Quasar in the constellation Columba

PKS 0537−286 (referred to as QSO 0537−286), also known as QSO B0537−286, is a quasar located in the constellation Columba. With a redshift of 3.104, the object is located 11.4 billion light years away and belongs to the flat-spectrum radio quasar (FSRQ) blazar subclass. It is one of the most luminous known high-redshift quasars.

== Observation history ==
First detected at radio frequencies in 1975, PKS 0537−286 was observed at X-rays by the Einstein observatory. It was later studied by ASCA, ROSAT, XMM and subsequently Swift. These observations showed PKS 0537−286 as extremely luminous quasar ( L_{x}=10^{47} erg s^{−1} in the 0.1-2 keV range) with a particularly hard spectrum (r = 1 measured by Swift/BAT), which in the γ-ray band, it shows an energy flux of (1.44 ± 0.006) × 10−11 erg cm−2 s−1 in the fourth catalogue of Fermi-LAT active galactic nuclei. A weak iron K emission line and reflection features is also found in PKS 0537−286. Moreover, Sowards-Emmerd et al. (2004) identified the quasar as probable counterpart of the EGRET source 3EG J0531−2940.

== Characteristics ==
PKS 0537−286 is the brightest blazar beyond z = 3.0. It shows characteristic properties of blazars, such as (rapid variability, strong polarization and high brightness) which are widely attributed to a powerful relativistic jet oriented close to the line of sight.
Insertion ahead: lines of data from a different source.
(** C31: the text protocol round trip: the server reads from a connection exactly
    the requests the client wrote to it, in order, when keys and values are free of
    the delimiters that end them. *)
Theorem kv_requests_roundtrip rs :
  forallb request_ok rs = true -> requests (concat_all (render <$> rs)) = rs.
Proof.
  induction rs as [|r rs IH]; [done|]. intros [Hr Hrs]%andb_prop. rewrite fmap_cons.
  cbn [concat_all]. rewrite requests_eq, read_request_render by done. by rewrite IH.
Qed.

(** ** The invariant *)

(** The store and the responses after a list of requests. *)
Definition replay_one (st : gmap string string * list response) (e : nat * request)
    : gmap string string * list response :=
  let '(store, rs) := execute st.1 e.2 in (store, st.2 ++ rs).

Definition replay (l : list (nat * request)) : gmap string string * list response :=
  foldl replay_one (∅, []) l.

(** The executed requests of a connection. *)
Definition executed (i : nat) (l : list (nat * request)) : list request :=
  (base.filter (fun e => e.1 = i) l).*2.

Definition pending (c : client) : list request :=
  match rpc c with RPush r => [r] | _ => [] end.

(** The responses [dispatch] holds. *)
Definition in_hand (p : dispatch_pc) : list response :=
  match p with DStart => [] | DScan _ rs | DStartReply rs | DReply _ rs => rs end.

(** Has connection [i] been offered the responses in hand? *)
Definition replied (p : dispatch_pc) (i : nat) : Prop :=
  match p with DReply rest _ => i ∉ rest | _ => False end.

Definition iterating (p : dispatch_pc) : option (list nat) :=
  match p with DScan rest _ | DReply rest _ => Some rest | _ => None end.

Record client_ok (s : kvs) (base : list response) (i : nat) (c : client) : Prop := {
  co_order : requests (full c) = executed i (log s) ++ req c ++ pending c ++ requests (input c);
  co_seen : sent c ++ res c `sublist_of` base ++ in_hand (dpc s);
  co_seen_base : ~ replied (dpc s) i -> sent c ++ res c `sublist_of` base;
  co_item : i ∈ items s <-> rpc c <> RGone
}.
Moreover, in several occasions, γ-ray flares were observed when the daily flux was above 10−6 photon cm−2 s−1. This makes PKS 0537−286 the most distant γ-ray flaring blazar. The broad-band emission from PKS 0537−286 was successfully modelled within a one-zone synchrotron and external inverse Compton scenario where the excess in optical and ultraviolet bands was interpreted as emission from bright thermal accretion disc. Moreover, PKS 0537−286 shows an emission redshift of 3.11, a prominent absorption system at a redshift of 2.976, and a strong discontinuity at the Lyman-continuum edge in the absorption system.

=== Supermassive black hole ===
The central supermassive black hole in PKS 0537−286 is one of the largest and heaviest black holes known, with a high accretion rate. Based on a study published in 2010, the black hole contains a 2 billion solar masses.